Labov’s research indicated that, specifically (1966, p. 93):
Lower middle class speakers show the greatest Linguistic Insecurity.
That is, in his study of people in New York City in the 1960’s, these “lower middle class” people were the most likely to alter the way they spoke (away from casual speech) when reading passages or word lists to a linguist. People of “low” and “lower class” did not show this kind of stylistic range.
Nor did “upper middle class” people. In fact, “lower middle class” people became even more “hypercorrect” (Labov’s term) than upper middle class people when speaking in very controlled formal reading situations.
Now one might chortle knowingly at the concept of Linguistic Insecurity, feeling confident that one uses language properly (though not hypercorrectly) and does not partake in such callow language performances. But: Labov made another point about this group of “lower middle class” people who exhibited linguistic insecurity. They also had the widest stylistic range of any other group. That is, they had a way of speaking very casually and a way of speaking mildly casually, a way of speaking somewhat formally, and a way of speaking very controlled English that were all distinct from one another. And they used these ways of speaking in distinct situations.
This ability to call on such a wide repertoire could be a crucial tool for someone who wants to (who needs to!) strategically, intelligently and creatively use language. Shifting one’s language from situation to situation according to perceived social value of different ways of speaking could suggest “linguist insecurity” but it might also suggest an impressive level of Language Awareness.
Today, President Barack Obama, for example, has become a model of linguistic flexibility and language awareness—even leading to a parody of his stylistic shifts by the comedians Key and Peele (an extremely language-aware duo) (https://www.youtube.com/watch?v=nopWOC4SRm4).
So, what distinguishes the awareness and flexibility of a contemporary language user like President Obama who wields a vast communicative repertoire and uses it strategically in different situations from those “lower middle class” people of the 1960’s whom Labov referred to as “linguistically insecure”? How do we explore this question as Citizen Sociolinguists?

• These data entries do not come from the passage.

(* ===== verification/PredicateParts.v ===== *)
(** * The parts of the predicate algebra

    What each operation must give over a domain ([Good]), and the lemmas that
    reduce it to smaller domains: union keys tag by tag ([zip_tags]), and
    componentwise predicates, over record fields and over the two halves of a
    qualification alike ([Product]). *)

From Stdlib Require Import List.
From S2P Require Import Prelude Predicate PredicateSem Returns KeyMaps.
Set Warnings "-clear-no-such-hyp".

Section Parts.
Context {K : Type} {KS : KeySets K} {KL : KeySetLaws K KS} {X : Type} {LX : Line X} {OX : Onto X}.
Abbreviation Predicate := (Predicate K).
Abbreviation Value := (Value X).

(** ** The contracts *)

(** A well-formed predicate with a given region. *)
Definition Sem (D : Domain) (f : list Value -> bool) (r : Predicate) : Prop :=
  wf D r /\ forall rp, typed D rp -> den r rp = f rp.

(** An exact answer to whether [a] contains [b]. *)
Definition Sub (D : Domain) (a b : Predicate) (x : bool) : Prop :=
  if x then forall rp, typed D rp -> den b rp = true -> den a rp = true
  else exists rp, typed D rp /\ den b rp = true /\ den a rp = false.

Definition meet_of (a b : Predicate) (rp : list Value) : bool := den a rp && den b rp.
Definition diff_of (a b : Predicate) (rp : list Value) : bool := den a rp && negb (den b rp).
Definition join_of (a b : Predicate) (rp : list Value) : bool := den a rp || den b rp.

Record Good (D : Domain) : Prop := {
  good_intersect a b : wf D a -> wf D b ->
    returns (fun n => intersect n a b) (Sem D (meet_of a b));
  good_minus a b : wf D a -> wf D b ->
    returns (fun n => minus n a b) (Sem D (diff_of a b));
  good_union a b : wf D a -> wf D b ->
    returns (fun n => union_of n a b) (Sem D (join_of a b));
  good_subsumes a b : wf D a -> wf D b ->
    returns (fun n => subsumes n a b) (Sub D a b)
}.

(** One round of each operation. *)
Lemma step_intersect a b P :
  returns (fun n => intersect_with (ops n) a b) P -> returns (fun n => intersect n a b) P.
Proof. by apply returns_step. Qed.

Lemma step_minus a b P :
  returns (fun n => minus_with (ops n) a b) P -> returns (fun n => minus n a b) P.
Proof. by apply returns_step. Qed.

Lemma step_union a b P :
  returns (fun n => union_with (ops n) a b) P -> returns (fun n => union_of n a b) P.
Proof. by apply returns_step. Qed.

Lemma step_subsumes a b P :
  returns (fun n => subsumes_with (ops n) a b) P -> returns (fun n => subsumes n a b) P.
Proof. by apply returns_step. Qed.

Lemma Sem_false D f : D <> [] -> (forall rp, typed D rp -> f rp = false) -> Sem D f PFalse.
Proof. intros HD H. split; [by destruct D|]. intros rp Hrp. by rewrite H. Qed.

Lemma wf_nonempty D p : wf D p -> D <> [].
Proof. destruct D; [by destruct p|done]. Qed.

Lemma not_true p : is_true p = false -> as_bool p <> Some true.
Proof. unfold is_true. by destruct (as_bool p) as [[]|]. Qed.

(** The tests [minus] and [subsumes] make first. *)
Lemma minus_guards D a b :
  wf D a -> wf D b ->
  (is_false b = false -> is_true b = false -> is_false a = false ->
     returns (fun n => minus_cases (ops n) a b) (Sem D (diff_of a b))) ->
  returns (fun n => minus n a b) (Sem D (diff_of a b)).
Proof.
  intros Ha Hb H. apply step_minus. unfold minus_with.
  pose proof (wf_reads _ _ Ha) as Ra. pose proof (wf_reads _ _ Hb) as Rb.
  pose proof (wf_nonempty _ _ Ha) as HD.
  destruct (is_false b) eqn:Fb; [|destruct (is_true b) eqn:Tb; [|destruct (is_false a) eqn:Fa]].
  - apply returns_const. split; [done|]. intros rp Hrp. unfold diff_of.
    rewrite (reads_false _ _ Rb) by done. by rewrite andb_true_r.
  - apply returns_const, Sem_false; [done|]. intros rp Hrp. unfold diff_of.
    rewrite (reads_true _ _ Rb) by done. apply andb_false_r.
  - apply returns_const, Sem_false; [done|]. intros rp Hrp. unfold diff_of.
    by rewrite (reads_false _ _ Ra) by done.
  - by apply H.
Qed.

Lemma subsumes_guards D a b :
  wf D a -> wf D b ->
  (is_false b = false -> is_true a = false ->
     returns (fun n => subsumes_cases (ops n) a b) (Sub D a b)) ->
  returns (fun n => subsumes n a b) (Sub D a b).
Proof.
  intros Ha Hb H. apply step_subsumes. unfold subsumes_with.
  pose proof (wf_reads _ _ Ha) as Ra. pose proof (wf_reads _ _ Hb) as Rb.
  destruct (is_false b) eqn:Fb; [|destruct (is_true a) eqn:Ta].
  - apply returns_const. intros rp Hrp. by rewrite (reads_false _ _ Rb).
  - apply returns_const. intros rp Hrp. by rewrite (reads_true _ _ Ra).
  - by apply H.
Qed.

(** Containment read off a difference. *)
Lemma sub_by_minus D a b :
  returns (fun n => minus n b a) (Sem D (diff_of b a)) ->
  returns (fun n => is_false <$> o_minus (ops n) b a) (Sub D a b).
Proof.
  intros H. eapply returns_fmap; [exact H|]. intros r [Hw Hd].
  pose proof (wf_reads (X := X) _ _ Hw) as Rr. destruct (is_false r) eqn:Fr; simpl.
  - intros rp Hrp Hb. pose proof (reads_false _ _ Rr Fr rp Hrp) as Hf. rewrite Hd in Hf by done.
    unfold diff_of in Hf. rewrite Hb in Hf. by destruct (den a rp).
  - destruct (wf_shows _ _ Hw Fr) as (rp & Hrp & Ht). exists rp. rewrite Hd in Ht by done.
    unfold diff_of in Ht. apply andb_true_iff in Ht as [-> Ht]. by destruct (den a rp).
Qed.

(** ** Scalar keys *)

Lemma intervals_ok t s :
  over t s -> is_or (intervals s) = false /\ wf1 (SBase t) (intervals s) /\
    forall k above, of_base (on_line k) = t -> den (intervals s) (VKey k :: above) = mem s (on_line k).
Proof.
  intros Ho. pose proof (canonical_canon t s Ho) as Hc. unfold intervals.
  destruct (is_empty (canonical s)) eqn:He.
  - split; [done|]. split; [done|]. intros k above Hk. simpl.
    rewrite <- (mem_canonical t s (on_line k)) by done. symmetry. by eapply is_empty_sound.
  - destruct (is_whole (canonical s)) eqn:Hw; (split; [done|]); (split; [done|]);
      intros k above Hk; simpl; rewrite <- (mem_canonical t s (on_line k)) by done; [|done].
    symmetry. by eapply is_whole_sound.
Qed.

Lemma intervals_sem t above s f :
  over t s ->
  (forall k ab, typed (SBase t :: above) (VKey k :: ab) -> of_base (on_line k) = t ->
     f (VKey k :: ab) = mem s (on_line k)) ->
  Sem (SBase t :: above) f (intervals s).
Proof.
  intros Ho Hf. destruct (intervals_ok t s Ho) as (_ & Hw & Hd). split; [by apply wf1_wf|].
  intros rp Hrp. pose proof Hrp as Ht.
  apply Forall2_cons_inv_l in Hrp as ([k| | |] & ab & Hk & _ & ->); try done.
  by rewrite Hd, Hf.
Qed.

(** ** Union keys *)

Lemma den_as_bool D p b rp : wf D p -> as_bool p = Some b -> typed D rp -> den p rp = b.
Proof.
  intros Hwf Hb Ht. apply wf_reads in Hwf. destruct b.
  - eapply reads_true; eauto. by apply is_true_spec.
  - eapply reads_false; eauto. by apply is_false_spec.
Qed.

Lemma tagged_ok arms rest tags r :
  NoDup (map fst tags) -> Forall (fun tp => wf1 (arm_shape arms rest tp.1) tp.2) tags ->
  exists q, tagged tags r = Some q /\ is_or q = false /\ wf1 (SUnion arms rest) q /\
    forall t v, has_shape (arm_shape arms rest t) v ->
      den q [VUnion t v] = den (at_tag tags r t) [v].
Proof.
  intros Hnd Hwf. unfold tagged.
  set (keep := fun '(_, p) => _). set (kept := List.filter keep tags).
  assert (Hk : forall t v, has_shape (arm_shape arms rest t) v ->
    den (at_tag kept r t) [v] = den (at_tag tags r t) [v]).
  { intros t v Hv. unfold at_tag, kept. rewrite assoc_filter by done.
    destruct (assoc t tags) as [p|] eqn:E; [|done]. unfold keep.
    destruct (bool_decide _) eqn:Eb; [|done]. simpl. apply bool_decide_eq_true in Eb.
    apply assoc_In in E. pose proof (proj1 (Forall_forall _ _) Hwf _ E) as Hp. simpl in Hp.
    rewrite (den_as_bool [arm_shape arms rest t] p r); [by destruct r|by apply wf1_wf|done|].
    by repeat constructor. }
  assert (Hkw : Forall (fun tp => wf1 (arm_shape arms rest tp.1) tp.2) kept).
  { apply Forall_forall. intros tp Hin. unfold kept in Hin.
    apply list_elem_of_In, filter_In in Hin as [Hin _]. apply list_elem_of_In in Hin.
    by eapply Forall_forall in Hwf. }
  destruct (decide (kept = [])) as [E|E].
  - rewrite E in *. exists (of_bool r). split; [done|]. split; [by destruct r|].
    split; [by destruct r|]. intros t v Hv. rewrite <- Hk by done. unfold at_tag. by destruct r.
  - destruct (from_arms_ok kept) as (l & Hl & HP); [by apply NoDup_filter_fst|].
    exists (PUnion l r). split; [destruct kept; [done|]; by rewrite Hl|]. split; [done|].
    assert (NoDup (map fst l)) as Hnl by (rewrite HP; by apply NoDup_filter_fst).
    split; [apply wf1_union; split; [done|]; by rewrite HP|].
    intros t v Hv. rewrite den_union, <- Hk by done. unfold at_tag.
    by rewrite (assoc_perm t l kept).
Qed.

(** [f] acts on regions as [g] does on booleans, tag by tag. *)
Lemma zip_tags_ok (f : nat -> Predicate -> Predicate -> option Predicate) (g : bool -> bool -> bool)
    arms rest ps pr qs qr :
  wf1 (SUnion arms rest) (PUnion ps pr) -> wf1 (SUnion arms rest) (PUnion qs qr) ->
  (forall t p q, let D := [arm_shape arms rest t] in wf D p -> wf D q ->
     returns (fun n => f n p q) (Sem D (fun rp => g (den p rp) (den q rp)))) ->
  returns (fun n => f n (of_bool pr) (of_bool qr)) (fun r => as_bool r = Some (g pr qr)) ->
  returns (fun n => zip_tags (ps, pr) (qs, qr) (f n)) (fun r => is_or r = false /\
    Sem [SUnion arms rest] (fun rp => g (den (PUnion ps pr) rp) (den (PUnion qs qr) rp)) r).
Proof.
  intros Hp Hq Hf Hb. unfold zip_tags. cbn [fst snd].
  set (named := dedup _).
  assert (Hnd : NoDup named) by apply named_NoDup.
  eapply (returns_bind _ _ (fun tags => map fst tags = named /\
    Forall (fun tp => wf1 (arm_shape arms rest tp.1) tp.2 /\
      forall v, has_shape (arm_shape arms rest tp.1) v ->
        den tp.2 [v] = g (den (at_tag ps pr tp.1) [v]) (den (at_tag qs qr tp.1) [v])) tags)).
  { eapply returns_impl.
    - apply (returns_mapM _ (fun tag tp => tp.1 = tag /\ wf1 (arm_shape arms rest tag) tp.2 /\
        forall v, has_shape (arm_shape arms rest tag) v ->
          den tp.2 [v] = g (den (at_tag ps pr tag) [v]) (den (at_tag qs qr tag) [v]))).
      apply Forall_forall. intros tag _.
      eapply returns_bind; [apply Hf; apply wf1_wf; by eapply at_tag_wf1|].
      intros r [Hw Hd]. apply returns_const. split; [done|]. split; [by apply wf_wf1|].
      intros v Hv. apply Hd. by repeat constructor.
    - intros tags Ht. clear -Ht. induction Ht as [|t [t' p] named tags (E & Hw & Hd) _ [IH1 IH2]];
        [done|]. simpl in *. subst t'. split; [by f_equal|by constructor]. }
  intros tags [Hfst Ht].
  eapply returns_bind; [exact Hb|]. intros r Hr.
  rewrite Hr. cbn [mbind option_bind].
  destruct (from_arms_ok tags) as (l & Hl & HP); [by rewrite Hfst|]. rewrite Hl. cbn [mbind option_bind].
  assert (NoDup (map fst l)) as Hnl by (rewrite HP; by rewrite Hfst).
  destruct (tagged_ok arms rest l (g pr qr)) as (q & Eq & Ho & Hw & Hd); [done| |].
  { rewrite HP. eapply Forall_impl; [exact Ht|]. naive_solver. }
  rewrite Eq. apply returns_const. split; [done|]. split; [by apply wf1_wf|].
  intros rp Hrp. apply typed_one in Hrp as ([| | |t v] & -> & Hv); try done.
  apply has_shape_union in Hv. rewrite !den_union, Hd by done.
  unfold at_tag at 1. rewrite (assoc_perm t l tags) by done.
  destruct (assoc t tags) as [p|] eqn:E.
  - apply assoc_In in E. pose proof (proj1 (Forall_forall _ _) Ht _ E) as [_ Hp']. by apply Hp'.
  - apply assoc_None in E. rewrite Hfst in E. unfold named in E.
    rewrite elem_of_named, elem_of_app in E. unfold at_tag.
    rewrite (proj2 (assoc_None t ps)), (proj2 (assoc_None t qs)) by tauto.
    by destruct pr, qr, (g _ _).
Qed.
End Parts.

I have a few tentative answers:
Most obviously, we can ask people about the language they use. Instead of drawing conclusions about insecurity or hypercorrectness, we can listen to what people say about their own language.
We can watch people. Take a look at a few linguistic self-portraits posted on the Internet. Countless people record themselves these days, illustrating (or instructing about) precisely the shifts in ways of speaking that Labov was examining in others. (See for example previous post on the Konglish Accent Tag).
Or, we can scratch the cultural surface and see how creative people like novelists, comedians, and screenwriters use different ways of speaking to build portraits of stupidity, snobbishness, insanity, or brilliance. Creative productions, including parodies like Key and Peele’s, illustrate flexible use of language that illustrates not linguistic insecurity, but language awareness. These portraits and parodies also have the potential to productively expand our awareness of social nuance and distinction.
How do you distinguish between Language Awareness and Linguistic Insecurity? What exemplifies this difference for you? Is it a useful distinction? Please comment below!
2 thoughts on “Language Awareness or Linguistic Insecurity?”
I appreciate you dedicating a blog post to this topic. I would be curious to know if Labov’s research revealed any patterns related to race and/or ethnicity when studying linguistic insecurity. I myself code switch at work and in different friend groups which in most cases is related to my racial identity. Fortunately, I see my code switching as a strength that allows me flexibility in conversation in a variety of contexts and I am very proud of my ability to employ this strategy.
I would be interested in understanding the perspectives of English language learners on the topic of linguistic insecurity as there seems to be an increasing inequality between the value placed on language proficiency for English language learners and that placed on native English speakers learning another language.